- Creation date: 1404, fief taken in 1425
- Creation: 2nd creation
- Created by: Yongle Emperor
- Peerage: 1st-rank princely peerage for imperial son of Ming Dynasty
- First holder: Zhu Gaosui, Prince Jian
- Last holder: Zhu Youyan (the 10th prince)
- Status: Extinct
- Extinction date: 1647
- Seats: Zhangde (彰德府) (borders of Henan and Hebei)

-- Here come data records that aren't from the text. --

(* ===== verification/Collector.v ===== *)
(** * External audit (axiom-audit/src/external.rs)

    The writer on a node, which chains and signs its entries and keeps them until a receipt comes; the
    collector, which checks signature and chain and stores them; and the store in a file. *)

From stdpp Require Import base numbers list gmap strings.
From S2P Require Import Prelude Types Text Intent AuditTrail Crypto.

(** ** Events *)

Inductive AuditEventType :=
  | HdlLoaded | TrustLevelChange | KeyTrustAdded | KeyRevoked | AuthAttempt | SessionEstablished | SessionTerminated | SecurityAlert
  | DataRead | DataWrite | DataDelete | CapabilityGranted | CapabilityRevoked
  | LegacyTranslation | MacClaimed | GatewayTraffic | AttackDetected
  | NodeStartup | NodeShutdown | ConfigChange | SoftwareUpdate
  | PhiAccess | ConsentChange | RetentionAction | XE_Unknown.
Definition all_audit_events : list AuditEventType :=
  [HdlLoaded; TrustLevelChange; KeyTrustAdded; KeyRevoked; AuthAttempt; SessionEstablished; SessionTerminated; SecurityAlert;
   DataRead; DataWrite; DataDelete; CapabilityGranted; CapabilityRevoked; LegacyTranslation; MacClaimed; GatewayTraffic; AttackDetected;
   NodeStartup; NodeShutdown; ConfigChange; SoftwareUpdate; PhiAccess; ConsentChange; RetentionAction].
Definition event_code (t : AuditEventType) : Z :=
  match t with
  | HdlLoaded => 1 | TrustLevelChange => 2 | KeyTrustAdded => 3 | KeyRevoked => 4 | AuthAttempt => 5 | SessionEstablished => 6
  | SessionTerminated => 7 | SecurityAlert => 8
  | DataRead => 256 | DataWrite => 257 | DataDelete => 258 | CapabilityGranted => 259 | CapabilityRevoked => 260
  | LegacyTranslation => 512 | MacClaimed => 513 | GatewayTraffic => 514 | AttackDetected => 515
  | NodeStartup => 768 | NodeShutdown => 769 | ConfigChange => 770 | SoftwareUpdate => 771
  | PhiAccess => 1024 | ConsentChange => 1025 | RetentionAction => 1026 | XE_Unknown => 65535
  end.
Definition from_u16 (v : Z) : AuditEventType := default XE_Unknown (snd <$> list_find (λ t, event_code t = v) all_audit_events).
Definition is_critical (t : AuditEventType) : bool :=
  match t with
  | HdlLoaded | TrustLevelChange | KeyTrustAdded | KeyRevoked | SecurityAlert | AttackDetected | PhiAccess => true
  | _ => false
  end.
#[export] Instance AuditEventType_eq_dec : EqDecision AuditEventType.
Proof. solve_decision. Defined.

Record ExternalAuditEntry := mkEntry {
  entry_id : Z; xe_node_id : list Z; timestamp_ms : Z; xe_prev_hash : list Z; xe_type : AuditEventType; xe_payload : list Z; entry_hash : list Z;
  xe_signature : list Z
}.
#[export] Instance ExternalAuditEntry_eq_dec : EqDecision ExternalAuditEntry.
Proof. solve_decision. Defined.
Record WitnessReceipt := mkReceipt {
  rc_entry_id : Z; rc_entry_hash : list Z; rc_collector_id : list Z; received_at_ms : Z; collector_signature : list Z; chain_position : Z
}.
Record PendingEntry := mkPending { p_entry : ExternalAuditEntry; attempts : Z; first_sent_ms : Z }.
Record CollectorEndpoint := mkEndpoint { ep_node_id : list Z; address : text; is_healthy : bool; last_success_ms : Z }.
Record WriterConfig := mkWriterConfig { wc_max_pending : Z; retry_timeout_ms : Z; wc_max_retries : Z; require_receipt_for_critical : bool }.
Definition WriterConfig_default : WriterConfig := mkWriterConfig 1000 5000 10 true.
Record ExternalAuditWriter := mkWriter {
  w_node_id : list Z; w_signing_key : list Z; next_entry_id : Z; w_prev_hash : list Z; pending : list PendingEntry;
  collectors : list CollectorEndpoint; config : WriterConfig
}.
Inductive ExternalAuditError :=
  | NoCollectors | CollectorsUnreachable | InvalidReceipt | QueueFull | CriticalNotAcknowledged | ChainError | SerializationError.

= Prince of Zhao (Ming dynasty) =

Prince of Zhao (趙王) was a first-rank princely peerage used during the Ming dynasty. This peerage title initially was created by the Hongwu Emperor for his ninth son, who was deceased. The princedom was later created again by the Yongle Emperor and was held by Zhu Gaosui, his third son.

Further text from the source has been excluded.